URMC, FDA to collaborate on national data repository for heart research

- 9 Jul 2008
By University of Rochester Medical Center   
Page 2 of 2

"The opportunity to interact with Dr. Couderc and the University of Rochester is important for at least two reasons," said Norman Stockbridge, M.D., director of FDA's Division of Cardiovascular and Renal Products. "First, they are accumulating unique data that will be useful in understanding how certain cardiac risks can be revealed by specific changes seen on the electrocardiogram. Second, Dr. Couderc and his colleagues bring valuable expertise in identifying properties of the ECG tracing that reveal whether a drug is causing a specific side effect, or that reveal a patient's susceptibility to dangerous heart arrhythmias."
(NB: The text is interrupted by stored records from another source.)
(** Resolve the item as the orchestrator, whose event arrives in that turn, and
    settle in any case. *)
Definition timer_chain (g : pause_gate) : option pause_gate :=
  match g.(pg_fired) with
  | TmResolve id =>
      let '(r, w) := pq_triage (it_resolved (Some auto_retry)) id g.(pg_world) in
      let g := pause_fired TmBack (pause_world w g) in
      Some (match r with Ok _ => pause_on_change g (ev_resolved id (Some auto_retry)) | Throw _ => g end)
  | TmBack => Some (pause_settleResumed pv_retry [] (pause_fired TmIdle g))
  | TmIdle => None
  end.

Definition verdict_chain (g : pause_gate) : option pause_gate :=
  match g.(pg_wake) with
  | PvResume v => Some (pause_wake (PvWake v) [pe_resume] (pause_world (pq_resume g.(pg_world)) g))
  | PvWake v => Some (pause_wake PvDone [pe_settled v] g)
  | PvDismiss id => Some (pause_wake PvCancel [] (pause_world (pq_triage it_dismissed id g.(pg_world)).2 g))
  | PvCancel => Some (pause_wake PvDone [pe_settled pv_canceled] g)
  | PvIdle | PvDone => None
  end.

Definition awaitPauseClear (w : W) (signal : option bool) : clear_verdict + pause_gate :=
  if bool_decide (signal = Some true) then inl pv_canceled
  else inr (mk_pause w PgFind None None false true (bool_decide (signal = Some false)) false None TmIdle PvIdle []).

Inductive pause_turn (g : pause_gate) : pause_gate → Prop :=
  | pt_open g' : open_chain g = Some g' → pause_turn g g'
  | pt_timer g' : timer_chain g = Some g' → pause_turn g g'
  | pt_verdict g' : verdict_chain g = Some g' → pause_turn g g'.

Inductive pause_step (g : pause_gate) : pause_gate → Prop :=
  | ps_turn g' : pause_turn g g' → pause_step g g'
  | ps_fire g' : fire_timer g = Some g' → pause_step g g'
  | ps_env evs w' : queue_step g.(pg_world) evs w' → pause_step g (foldl pause_on_change (pause_world w' g) evs)
  | ps_abort : pause_step g (pause_on_abort g).

Definition pause_quiescent (g : pause_gate) : Prop :=
  open_chain g = None ∧ timer_chain g = None ∧ verdict_chain g = None.
End PauseGate.

Section PauseInvariant.
Context {W : Type} {Q : ReviewQueue W} {P : PauseQueue W}.
Variable local_time_on_day_of : Z → Z → Z → Z.
Variable date_parse : string → option Z.
Variable error : option string.
Notation gate := (pause_gate (W := W)).
Notation open_chain := (open_chain local_time_on_day_of date_parse error).
Notation latch := (latch local_time_on_day_of date_parse error).
Notation pause_turn := (pause_turn local_time_on_day_of date_parse error).
Notation pause_step := (pause_step local_time_on_day_of date_parse error).
Notation pause_quiescent := (pause_quiescent local_time_on_day_of date_parse error).

(** ** One emission *)

(** The verdict a triaged item means. *)
Definition pause_answer (st : item_state) : option clear_verdict :=
  match st with it_resolved _ => Some pv_retry | it_dismissed => Some pv_giveup | it_pending => None end.
(** The quarantined lock whose resource is free is released. *)
Lemma inv_unquarantine overlap i name token rest (p : lease_pool) :
  lease_inv overlap p → p.(lp_tries) !! i = Some (TryProbe name token rest) →
  lease_inv overlap (release_handle (name, token)
    (mk_pool p.(lp_mutex) (delete name p.(lp_quarantined)) p.(lp_released)
       (<[i := TryNext rest]> p.(lp_tries)) p.(lp_live))).
Proof.
  intros [Hl Hq Hs Hp Hf Hser] Hi. destruct (Hp _ _ _ _ Hi) as [Hni Hlt].
  unfold release_handle. simpl.
  assert (∀ j name' token' rest', (<[i:=TryNext rest]> (lp_tries p)) !! j = Some (TryProbe name' token' rest') →
    i ≠ j ∧ lp_tries p !! j = Some (TryProbe name' token' rest')) as Htry
    by (intros * [[_ ?]|?]%lookup_insert_Some; done).
  assert (overlap = false → ∀ j name' token' rest', (<[i:=TryNext rest]> (lp_tries p)) !! j = Some (TryProbe name' token' rest') → False) as Hone.
  { intros Ho * [Hne Hj]%Htry. destruct (Hser Ho) as (S1 & _). by eapply Hne, S1. }
  destruct (decide ((name, token) ∈ lp_released p)) as [Hr|Hr].
  - split; simpl; try done.
    + intros name' t [_ Ht]%lookup_delete_Some. by apply Hq.
    + intros j name' t rest' [_ Hj]%Htry. by eapply Hp.
    + intros Ho. destruct (Hser Ho) as (S1 & S2 & S3). exfalso.
      apply S2 in Hi. by destruct (Hq _ _ Hi) as (_ & ? & _).
  - assert (mx_next (free_lock name token (lp_mutex p)) = mx_next (lp_mutex p)) as Hnx
      by (unfold free_lock; by destruct (decide _)).
    assert (∀ n t, (n, t) ≠ (name, token) → mx_locks (lp_mutex p) !! n = Some t →
      mx_locks (free_lock name token (lp_mutex p)) !! n = Some t) as Hkeep.
    { intros n t Hne Hn. unfold free_lock. destruct (decide _) as [Hd|]; [|done]. simpl.
      rewrite lookup_delete_ne; [done|]. intros <-. congruence. }
    assert (∀ n t, mx_locks (free_lock name token (lp_mutex p)) !! n = Some t →
      (n, t) ≠ (name, token) ∧ mx_locks (lp_mutex p) !! n = Some t) as Hback.
    { intros n t. unfold free_lock. destruct (decide _) as [Hd|Hd]; simpl.
      - intros [? ?]%lookup_delete_Some. split; [congruence|done].
      - intros Hn. split; [|done]. intros [= -> ->]. done. }
    split; simpl; rewrite ?Hnx.
    + intros h Hh. destruct (Hl h Hh) as [H1 H2]. destruct h as [n t]. simpl in *.
      assert ((n, t) ≠ (name, token)) by congruence. split; [by apply Hkeep|set_solver].
    + intros name' t [Hne Ht]%lookup_delete_Some. destruct (Hq _ _ Ht) as (H1 & H2 & H3).
      assert ((name', t) ≠ (name, token)) by congruence. split_and!; [by apply Hkeep|set_solver|done].
    + intros h [->%elem_of_singleton|Hh]%elem_of_union; [done|by apply Hs].
    + intros j name' t rest' [_ Hj]%Htry. by eapply Hp.
    + intros n t [_ Hn]%Hback. by eapply Hf.
    + intros Ho. split_and!.
      * intros * H1 _. by exfalso; eapply Hone.
      * intros * H1. by exfalso; eapply Hone.
      * intros n t [Hne Hn]%Hback. destruct (Hser Ho) as (_ & S2 & S3). destruct (S3 _ _ Hn) as [?|Hqn]; [by left|right].
        rewrite lookup_delete_ne; [done|]. intros <-. apply S2 in Hi. congruence.
Qed.
(* ===== verification/TaskRouter.v ===== *)
(** * The write chokepoint of backlog entities

    The operations of [TaskChangeRouter]
    ([orchestrator/taskChangeRouter.ts]) and the run associations of
    [orchestrator/entityRunLinks.ts].  A task of a project's queue is one atomic
    operation on the tables ([runCreate], [runUpdate], ...); what [applyChange]
    and [applyDelete] do after their task settles re-enters the queue.
    [JSON.parse] is an argument ([None] is a throw), as are the clock and the
    random id of a new entity.  SQL rows come in the order of the table; where
    the code reads "the latest" of rows that compare equal, the earliest row is
    taken. *)

From stdpp Require Import pretty.
From S2P Require Import Prelude RunStateMachine Database JsString JsNumber Sections TaskTables.

Open Scope js_scope.

Notation MT := (M task_error tdb).

Definition reject {A} (code : TaskChangeErrorCode) : MT A := throw (Rejected code).

(** [if (b) throw new TaskChangeError(code)] *)
Definition reject_if (b : bool) (code : TaskChangeErrorCode) : MT unit := when b do reject code.

(** ** Constants *)

Definition DONE_POSITION : Z := 9.
Definition READY_FOR_DEV_POSITION : Z := 6.
Definition IN_DEVELOPMENT_POSITION : Z := 7.
Definition WONT_DO_POSITION : Z := 10.
Definition CREATE_DEFAULT_POSITION (type : task_type) : Z :=
  match type with TIdea => 1 | TEpic => 6 | TTask => 6 end.
Definition APPROVE_PLAN_STEP_ID : string := "approve-plan".
Definition PLAN_GATED_WORKFLOW_NAMES : list string := ["planner"; "ship"; "launch"].

Definition IDEA_COMPONENTS_STALE_ON_BODY_CHANGE : list string :=
  ["prototype"; "architecture"; "epics"; "stories"].

Definition componentsStaleForBodyChange (previousBody nextBody : option string) : list string :=
  let specChanged := negb (bool_decide (extractIdeaSpecSection previousBody = extractIdeaSpecSection nextBody)) in
  let archChanged := negb (bool_decide (extractArchDesignSection previousBody = extractArchDesignSection nextBody)) in
  if negb specChanged && negb archChanged then IDEA_COMPONENTS_STALE_ON_BODY_CHANGE
  else
    let stale := (if specChanged then IDEA_COMPONENTS_STALE_ON_BODY_CHANGE else [])
                 ++ (if archChanged then ["epics"; "stories"] else []) in
    filter (λ component, component ∈ stale) IDEA_COMPONENTS_STALE_ON_BODY_CHANGE.

(** ** Reads *)

(** [a ?? b] for a nullable argument *)
Definition nullish {A} (a : option (option A)) : option A := mjoin a.
Definition orElse {A} (a b : option A) : option A := match a with Some x => Some x | None => b end.

(** [typeof v === 'string' && v.length > 0] *)
Definition non_empty (v : option string) : option string :=
  match v with Some "" | None => None | Some s => Some s end.

Definition readEntity (type : task_type) (projectId : Z) (id : string) (d : tdb) : option entity :=
  match d.(db_entities) !! (type, id) with
  | Some e => if (e.(en_project) =? projectId)%Z then Some e else None
  | None => None
  end.

Fixpoint first_type (f : task_type → option entity) (order : list task_type) : option (task_type * entity) :=
  match order with
  | [] => None
  | t :: rest => match f t with Some e => Some (t, e) | None => first_type f rest end
  end.

Definition locateEntity (projectId : Z) (id : string) (declared : option task_type) (d : tdb)
    : option (task_type * entity) :=
  first_type (λ t, readEntity t projectId id d)
    (match declared with Some t => [t] | None => [TIdea; TEpic; TTask] end).

Definition lookupStage (id : string) (d : tdb) : option stage :=
  List.find (λ s, String.eqb s.(sg_id) id) d.(db_stages).

Definition stageIdForPosition (boardId : string) (position : Z) (d : tdb) : option string :=
  sg_id <$> List.find (λ s, String.eqb s.(sg_board) boardId && (s.(sg_position) =? position)%Z) d.(db_stages).

Definition idExistsAnywhere (id : string) (d : tdb) : bool :=
  existsb (λ t, bool_decide (is_Some (d.(db_entities) !! (t, id)))) [TIdea; TEpic; TTask].

(** Ids of the rows of one table that satisfy a predicate. *)
Definition select_ids (type : task_type) (p : entity → bool) (d : tdb) : list string :=
  (λ kv, kv.1.2) <$> filter (λ kv, kv.1.1 = type ∧ p kv.2 = true) (map_to_list d.(db_entities)).

Definition refers (c : column) (id : string) (e : entity) : bool := bool_decide (col c e = Some (Text id)).
Definition in_project (projectId : Z) (e : entity) : bool := (e.(en_project) =? projectId)%Z.

Definition events_of (type : task_type) (id : string) (d : tdb) : list event :=
  filter (λ ev, ev.(ev_type) = type ∧ ev.(ev_entity) = id) d.(db_events).

(** [ORDER BY seq DESC LIMIT 1] *)
Fixpoint latest (l : list event) : option event :=
  match l with
  | [] => None
  | ev :: rest =>
      match latest rest with
      | Some ev' => if (ev.(ev_seq) <? ev'.(ev_seq))%nat then Some ev' else Some ev
      | None => Some ev
      end
  end.

Definition last_event (type : task_type) (id : string) (d : tdb) : nat * nat :=
  match latest (events_of type id d) with Some ev => (ev.(ev_id), ev.(ev_seq)) | None => (0, 0) end.

(** ** Runs *)

Definition live_run (r : task_run) : bool := negb (is_terminal r.(tr_status)).

Definition lane_names (taskId : string) (r : task_run) (d : tdb) : bool :=
  match r.(tr_batch) with
  | Some b => existsb (λ l, String.eqb l.(tl_batch) b && String.eqb l.(tl_task) taskId) d.(db_lanes)
  | None => false
  end.

(** The run is linked to the task, directly or through a lane. *)
Definition run_of_task (taskId : string) (d : tdb) (r : task_run) : bool :=
  bool_decide (r.(tr_task) = Some taskId) || lane_names taskId r d.

Definition hasNonTerminalRun (taskId : string) (d : tdb) : bool :=
  existsb (λ r, live_run r && run_of_task taskId d r) d.(db_runs).

Definition find_run (runId : string) (d : tdb) : option task_run :=
  List.find (λ r, String.eqb r.(tr_id) runId) d.(db_runs).

Definition isRunNonTerminal (runId : string) (d : tdb) : bool :=
  existsb (λ r, String.eqb r.(tr_id) runId && live_run r) d.(db_runs).

(** A run is looked up only for a truthy id. *)
Definition run_for (runId : option string) (d : tdb) : option task_run :=
  match non_empty runId with Some id => find_run id d | None => None end.

Definition as_arm (v : option string) : option string :=
  match v with Some "A" => Some "A" | Some "B" => Some "B" | _ => None end.

Definition runExperimentIdFor (runId : option string) (d : tdb) : option string :=
  r ← run_for runId d; non_empty r.(tr_experiment_id).
Definition runExperimentArmFor (runId : option string) (d : tdb) : option string :=
  r ← run_for runId d; as_arm r.(tr_experiment_arm).
Definition taskExperimentIdFor (taskId : string) (d : tdb) : option string :=
  e ← d.(db_entities) !! (TTask, taskId); non_empty (text_of (col c_experiment_id e)).
Definition taskExperimentArmFor (taskId : string) (d : tdb) : option string :=
  e ← d.(db_entities) !! (TTask, taskId); as_arm (text_of (col c_experiment_arm e)).

(** ** [entityRunLinks.ts] *)

(** A JavaScript [Set], in the order of insertion. *)
Fixpoint to_set (seen : list string) (l : list string) : list string :=
  match l with
  | [] => []
  | x :: rest => if bool_decide (x ∈ seen) then to_set seen rest else x :: to_set (x :: seen) rest
  end.

Definition runs_where (p : task_run → bool) (d : tdb) : list string :=
  tr_id <$> filter (λ r, p r = true) d.(db_runs).

Definition listTaskRunIds (taskId : string) (d : tdb) : list string :=
  to_set [] (filter (λ i, i ≠ "")
    (runs_where (λ r, bool_decide (r.(tr_task) = Some taskId)) d ++ runs_where (λ r, lane_names taskId r d) d)).

Definition json_string (v : json_value) : option string :=
  match v with JScalar (SStr s) => Some s | _ => None end.

Section Router.
Context (JSON_parse : string → option json_value).

(** [Array.isArray(parsed) && parsed.includes(id)] for the text of a column *)
Definition seed_ids_include (id : string) (v : option string) : bool :=
  match v with
  | Some s => match JSON_parse s with
              | Some (JArr l) => bool_decide (Some id ∈ json_string <$> l)
              | _ => false
              end
  | None => false
  end.

Definition event_runs (p : event → bool) (d : tdb) : list string :=
  omap ev_run (filter (λ ev, p ev = true) d.(db_events)).

Definition listIdeaRunIds (ideaId : string) (d : tdb) : list string :=
  to_set [] (
    filter (λ i, i ≠ "") (runs_where (λ r, bool_decide (r.(tr_seed_idea) = Some ideaId)) d)
    ++ runs_where (λ r, seed_ids_include ideaId r.(tr_seed_ideas)) d
    ++ filter (λ i, i ≠ "")
      (event_runs (λ ev, bool_decide (ev.(ev_type) = TIdea) && String.eqb ev.(ev_entity) ideaId) d
       ++ event_runs (λ ev, bool_decide (ev.(ev_type) = TEpic)
            && match d.(db_entities) !! (TEpic, ev.(ev_entity)) with
               | Some e => refers c_originating_idea ideaId e | None => false end) d
       ++ event_runs (λ ev, bool_decide (ev.(ev_type) = TTask)
            && match d.(db_entities) !! (TTask, ev.(ev_entity)) with
               | Some t =>
                   let viaEpic := p ← text_of (col c_parent_epic t);
                                  e ← d.(db_entities) !! (TEpic, p); text_of (col c_originating_idea e) in
                   bool_decide (orElse (text_of (col c_originating_idea t)) viaEpic = Some ideaId)
               | None => false end) d)).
Sudden cardiac arrest is the leading cause of death in the United States, resulting in over 450,000 deaths per year. One mechanism of cardiovascular death is related to drugs triggering a predisposition to lethal cardiac arrhythmias or by the drugs themselves. As part of FDA's regulatory review, the agency requires evidence of a drug's impact on the QT interval as one way to assess the cardiac risk associated with new compounds. The QT interval is a segment of an ECG recording that measures the process of ventricular repolarization – the period between the heart's contraction and recovery phase. If a drug prolongs the repolarization process, then it is generally believed to heighten the risk for adverse cardiac events. Prolongation of the QT interval associated with episodes of fatal ventricular arrhythmias is a leading cause of removal of drugs from the market and was a leading impetus toward international collaboration to develop specialized studies to monitor the QT prolongation effects of new drugs

The THEW will be housed at URMC's Heart Research Follow-up Program. The program is anticipated to be an international effort in the science of heart arrhythmias and a rare genetic condition associated with an abnormal QT interval, called the congenital Long QT Syndrome (LQTS). The university keeps an International Registry for LQTS, and follows thousands of families who have this inherited condition. One of the genetic forms of the QT prolongation syndrome is similar to the drug-induced syndrome, and the university's work focuses on developing the tools to identify individuals with either condition.